Surface enhanced fluorescence of Merocyanine 540 dimers at membrane water interface of gel phase lipid vesicle.

TYMCZYSZYN E.; BERNIK D

Buenos Aires - Argentina

Congreso; III Congreso Iberoamericano de Biofísica; 1997

Partition of water soluble Merocyanine 540 dye into lipid membranes gives origin to the coexistence of different species. Tail to head dimers absorb at 530 nm and have been reported as non or slightly fluorescent (Waggoner and Grinvald. Ann N.Y. Acad Scie.) However, most of the assays have been carried out at temperature at which the membranes were in the liquid-crystalline phase state. A fluorescent signal al 650 nm was reported by Stillwel et al. (Biochem.
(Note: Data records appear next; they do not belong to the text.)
(* ===== verification/TxtRecord.v ===== *)
(** * Identity records ([DnsIdTxtRecord] of [dnsid/models.py])

    The [_dnsid] TXT record: parsing, semantic validation, the canonical form
    that is signed and the form that is published. *)
From S2P Require Import Prelude Errors PyText Utils Lr Canonical Keys.

(** ** Tags *)

(** [_KNOWN_TAGS], in the order [_all_tags] lists them. *)
Inductive known_tag : Set := Tv | Tgi | Tek | Tku | Tlr | Tsu | Tsg | Tfl | Tka | Tcu.

#[global] Instance known_tag_eq_dec : EqDecision known_tag.
Proof. solve_decision. Defined.
#[global] Program Instance known_tag_finite : finite.Finite known_tag :=
  {| finite.enum := [Tv; Tgi; Tek; Tku; Tlr; Tsu; Tsg; Tfl; Tka; Tcu] |}.
Next Obligation. by_decide. Qed.
Next Obligation. intros []; by_decide. Qed.

Definition known_tags : list known_tag := [Tv; Tgi; Tek; Tku; Tlr; Tsu; Tsg; Tfl; Tka; Tcu].

Definition tag_name (t : known_tag) : str :=
  match t with
  | Tv => lit "v" | Tgi => lit "gi" | Tek => lit "ek" | Tku => lit "ku" | Tlr => lit "lr" | Tsu => lit "su"
  | Tsg => lit "sg" | Tfl => lit "fl" | Tka => lit "ka" | Tcu => lit "cu"
  end.

(** [tag in _KNOWN_TAGS] *)
Definition known_tag_of (name : str) : option known_tag := List.find (λ t, tag_name t ==? name) known_tags.

(** [_DRAFT01_REQUIRED] *)
Definition required_tags : list known_tag := [Tv; Tgi; Tek; Tku; Tlr; Tsu; Tsg].

Definition DRAFT01 : str := lit "dnsid-draft-01".
Definition DNSID1 : str := lit "DNSid1".
Definition is_supported_version (v : str) : bool := bool_decide (v ∈ [DRAFT01; DNSID1]).
Definition publish_allowed_version (v : str) : bool := bool_decide (v ∈ [DRAFT01]).

(** ** The record *)
Record DnsIdTxtRecord : Set := {
  rec_v : str; rec_gi : str; rec_ek : str; rec_ku : str; rec_lr : str; rec_su : str; rec_sg : str;
  rec_fl : str; rec_ka : str; rec_cu : str;
  rec_identity_fqdn : str;
  rec_unknown_tags : list (str * str);
  rec_parsed_optional_tags : gset known_tag
}.

(** [cls()] *)
Definition new_record : DnsIdTxtRecord :=
  {| rec_v := DRAFT01; rec_gi := []; rec_ek := []; rec_ku := []; rec_lr := []; rec_su := []; rec_sg := [];
     rec_fl := []; rec_ka := []; rec_cu := []; rec_identity_fqdn := []; rec_unknown_tags := [];
     rec_parsed_optional_tags := ∅ |}.

(** [getattr(record, tag)] and [setattr(record, tag, value)] *)
Definition get_tag (r : DnsIdTxtRecord) (t : known_tag) : str :=
  match t with
  | Tv => rec_v r | Tgi => rec_gi r | Tek => rec_ek r | Tku => rec_ku r | Tlr => rec_lr r | Tsu => rec_su r
  | Tsg => rec_sg r | Tfl => rec_fl r | Tka => rec_ka r | Tcu => rec_cu r
  end.

Definition build_record (f : known_tag → str) (identity : str) (unknown : list (str * str)) (optional : gset known_tag)
    : DnsIdTxtRecord :=
  {| rec_v := f Tv; rec_gi := f Tgi; rec_ek := f Tek; rec_ku := f Tku; rec_lr := f Tlr; rec_su := f Tsu;
     rec_sg := f Tsg; rec_fl := f Tfl; rec_ka := f Tka; rec_cu := f Tcu; rec_identity_fqdn := identity;
     rec_unknown_tags := unknown; rec_parsed_optional_tags := optional |}.

Definition set_tag (t : known_tag) (value : str) (r : DnsIdTxtRecord) : DnsIdTxtRecord :=
  build_record (λ t', if decide (t' = t) then value else get_tag r t') (rec_identity_fqdn r) (rec_unknown_tags r)
    (rec_parsed_optional_tags r).
Definition set_unknown (tag value : str) (r : DnsIdTxtRecord) : DnsIdTxtRecord :=
  build_record (get_tag r) (rec_identity_fqdn r) (dict_set tag value (rec_unknown_tags r)) (rec_parsed_optional_tags r).
Definition add_optional (t : known_tag) (r : DnsIdTxtRecord) : DnsIdTxtRecord :=
  build_record (get_tag r) (rec_identity_fqdn r) (rec_unknown_tags r) ({[t]} ∪ rec_parsed_optional_tags r).
Definition set_identity (fqdn : str) (r : DnsIdTxtRecord) : DnsIdTxtRecord :=
  build_record (get_tag r) fqdn (rec_unknown_tags r) (rec_parsed_optional_tags r).

(** ** Parsing *)

(** One element of the list; the first may not start with a space. *)
Definition parse_element (first : bool) (element : str) : res (str * str) :=
  let element := if negb first && startswith [32] element then drop 1 element else element in
  match partition 61 element with
  | None => Raise (ParseError (lit "TXT element has no '='"))
  | Some (tag, value) =>
      raise_if (negb (is_valid_tag_name tag)) (ParseError (lit "invalid TXT tag name")) ;;
      raise_if (negb (is_valid_tag_value value)) (ParseError (lit "invalid TXT tag value")) ;;
      Ok (tag, value)
  end.

(** The elements in order, without repeated tags; an empty one is allowed only
    at the very end.  [forbidden] is the test that follows that for repeats. *)
Fixpoint parse_pairs (forbidden : str → res unit) (first : bool) (seen : list str) (pairs : list str)
    : res (list (str * str)) :=
  match pairs with
  | [] => Ok []
  | element :: rest =>
      if element ==? [] then
        match rest with
        | [] => Ok []
        | _ => Raise (ParseError (lit "empty TXT tag element"))
        end
      else
        '(tag, value) ← parse_element first element;
        raise_if (bool_decide (tag ∈ seen)) (ParseError (lit "duplicate TXT tag")) ;;
        forbidden tag ;;
        parsed ← parse_pairs forbidden false (tag :: seen) rest;
        Ok ((tag, value) :: parsed)
  end.

(** The assignment of one parsed element. *)
Definition assign (required : list known_tag) (r : DnsIdTxtRecord) (kv : str * str) : DnsIdTxtRecord :=
  let '(tag, value) := kv in
  match known_tag_of tag with
  | Some t =>
      let r := if bool_decide (t ∈ required) then r else add_optional t r in
      if negb (value ==? []) || bool_decide (t ∈ required) then set_tag t value r else r
  | None => set_unknown tag value r
  end.

Definition missing_tags (required : list known_tag) (seen : list str) : bool :=
  existsb (λ t, negb (bool_decide (tag_name t ∈ seen))) required.

Definition parse_record (raw : str) : res DnsIdTxtRecord :=
  let pairs := PyText.split 59 raw in
  let head := strip is_space (List.hd [] pairs) in
  raise_if (negb (startswith (lit "v=") head)) (ParseError (lit "v= tag must be first")) ;;
  let version := drop 2 head in
  raise_if (negb (is_supported_version version)) (ParseError (lit "unsupported DNSid TXT record profile")) ;;
  parsed ← parse_pairs (λ _, Ok ()) true [] pairs;
  let record := foldl (assign required_tags) new_record parsed in
  raise_if (missing_tags required_tags parsed.*1) (ParseError (lit "missing required TXT tags")) ;;
  raise_if (existsb (λ t, get_tag record t ==? []) required_tags)
    (ParseError (lit "required TXT tags have empty values")) ;;
  Ok record.

(** ** Canonical form and serialisation *)
Definition tag_text (kv : str * str) : str := kv.1 ++ [61] ++ kv.2.

(** [_all_tags], as pairs. *)
Definition tag_pairs (tags : list known_tag) (r : DnsIdTxtRecord) : list (str * str) :=
  omap (λ t, if negb (get_tag r t ==? []) || bool_decide (t ∈ rec_parsed_optional_tags r)
             then Some (tag_name t, get_tag r t) else None) tags.
Definition all_tags (r : DnsIdTxtRecord) : list str := map tag_text (tag_pairs known_tags r ++ rec_unknown_tags r).

(** [t.partition("=")[0]] *)
Definition text_tag (text : str) : str := match partition 61 text with Some (tag, _) => tag | None => text end.

(** [sorted(texts, key=...)] *)
Definition sort_texts (key : str → str) (texts : list str) : list str :=
  (sort_members (map (λ t, (key t, t)) texts)).*2.

Definition record_canonical (r : DnsIdTxtRecord) : str :=
  join [59] (sort_texts text_tag (List.filter (λ t, negb (startswith (lit "sg=") t)) (all_tags r))).

Definition known_tags_canonical (r : DnsIdTxtRecord) : str :=
  join [59] (sort_texts id (map tag_text (tag_pairs (List.filter (λ t, negb (bool_decide (t = Tsg))) known_tags) r))).

Definition serialize_record (r : DnsIdTxtRecord) : str :=
  lit "v=" ++ rec_v r ++ lit ";" ++ join [59] (List.filter (λ t, negb (startswith (lit "v=") t)) (all_tags r)).

(** [policy_flags] *)
Definition policy_flags (r : DnsIdTxtRecord) : list str :=
  if rec_fl r ==? [] then []
  else List.filter (λ t, negb (t ==? [])) (map (strip is_space) (PyText.split 44 (rec_fl r))).

(** ** Validation *)
Section validation.
Context `{Platform}.

(** [_parse_https_uri_host] *)
Definition parse_https_uri_host (uri : str) (field : string) : res str :=
  let bad := λ msg, ValidationError (lit field ++ lit msg) in
  parsed ← try_except (urlsplit netloc_ok uri) (λ _, Raise (bad " is not a valid URI"));
  raise_if (negb (url_scheme parsed ==? lit "https")) (bad " must use the https scheme") ;;
  match hostname str_lower (url_netloc parsed) with
  | None => Raise (bad " must have a non-empty host")
  | Some host =>
      raise_if (host ==? []) (bad " must have a non-empty host") ;;
      raise_if (let '(_, have, _) := rpartition_at 64 (url_netloc parsed) in have) (bad " must not contain credentials") ;;
      raise_if (bool_decide (35 ∈ uri)) (bad " must not contain a fragment") ;;
      try_except (port (url_netloc parsed) ;; Ok ())
        (λ e, if is_value_error e then Raise (bad " is not a valid URI") else Raise e) ;;
      Ok host
  end.

Definition at_or_beneath (host domain : str) : bool := (host ==? domain) || endswith ([46] ++ domain) host.

Definition permitted_ka (ka : str) : bool := bool_decide (ka ∈ [lit "24h"; lit "7d"; lit "30d"; lit "90d"]).

Definition validate_record (r : DnsIdTxtRecord) : res unit :=
  raise_if (negb (is_supported_version (rec_v r))) (ValidationError (lit "unsupported DNSid profile")) ;;
  identity ← normalize_fqdn idna_encode (rec_identity_fqdn r) true;
  let bad := ValidationError (lit "draft 01 gi must be a lowercase ASCII DNS domain") in
  raise_if (negb (is_domain_name (rec_gi r))) bad ;;
  gi_domain ← normalize_fqdn idna_encode (rec_gi r) false;
  raise_if (negb (rec_gi r ==? gi_domain)) bad ;;
  ku_host ← parse_https_uri_host (rec_ku r) "ku";
  let ku_bad := ValidationError (lit "ku host must equal identity FQDN") in
  raise_if (endswith [46] ku_host) ku_bad ;;
  ku_name ← normalize_fqdn idna_encode ku_host false;
  raise_if (negb (ku_name ==? identity)) ku_bad ;;
  ek_host ← parse_https_uri_host (rec_ek r) "ek";
  raise_if (endswith [46] ek_host) (ValidationError (lit "ek host must not end with a root dot")) ;;
  ek_name ← normalize_fqdn idna_encode ek_host false;
  raise_if (negb (at_or_beneath ek_name gi_domain)) (ValidationError (lit "ek host must equal or be beneath gi")) ;;
  parse_https_uri_host (rec_su r) "su" ;;
  (if rec_lr r ==? [] then Ok ()
   else try_except (parse_ledger_ref (rec_lr r) ;; Ok ())
          (λ e, match e with ParseError _ => Raise (ValidationError (lit "malformed lr value")) | e => Raise e end)) ;;
  (if rec_cu r ==? [] then Ok () else parse_https_uri_host (rec_cu r) "cu" ;; Ok ()) ;;
  raise_if (negb (rec_ka r ==? []) && negb (permitted_ka (rec_ka r))) (ValidationError (lit "ka is not permitted")).

(** [parse_unsigned_canonical] *)
Definition unsigned_required : list known_tag := [Tv; Tgi; Tek; Tku; Tlr; Tsu].

Definition parse_unsigned_canonical (raw : str) (identity_fqdn : option str) : res DnsIdTxtRecord :=
  parsed ← parse_pairs
    (λ tag, raise_if (tag ==? lit "sg") (ParseError (lit "sg= tag must not appear in unsigned canonical form")))
    true [] (PyText.split 59 raw);
  let version := default [] (dict_get (lit "v") parsed) in
  raise_if (version ==? []) (ParseError (lit "missing required TXT tags in canonical form: ['v']")) ;;
  raise_if (negb (is_supported_version version)) (ParseError (lit "unsupported DNSid TXT record profile")) ;;
  let record := foldl (assign unsigned_required) new_record parsed in
  raise_if (missing_tags unsigned_required parsed.*1) (ParseError (lit "missing required TXT tags in canonical form")) ;;
  raise_if (negb (record_canonical record ==? raw)) (ParseError (lit "unsigned TXT record is not in canonical form")) ;;
  match identity_fqdn with
  | None => Ok record
  | Some fqdn => let record := set_identity fqdn record in validate_record record ;; Ok record
  end.
End validation.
Biophys. Acta 1146(1993)pp 136-144) as sensor of the lipid packing, but no assignment of this band to any dye specie was done. In a subsequent work. We have demonstrated that the fluorescent signal at 630 nm corresponds to the absorption band at 530, that is to dimer associated to the lipid membrane (Bernik and Disalvo, Biochem. Biophys.Acta 1146(1993)pp169-177 and Chem.Phys.Lipids 82(1996)pp111-123). Although fluorescent dimers are not usually found in solution, fluorescent dimers in absorbed states has been previously repoted(Kemnitz et.al, J.Phys.Chem.90(1986)pp5094-5101). Based on the excitonic theory of Kasha (McRae and Kasha, J.Chem.Phys.28(1958)pp721) the fluorescent character of dimer depends on the relative orientation of the monomers. IN this work, we analyze the possible explanation of dimer fluorescent and its ability as packing sensor in lipid bilayer surfaces.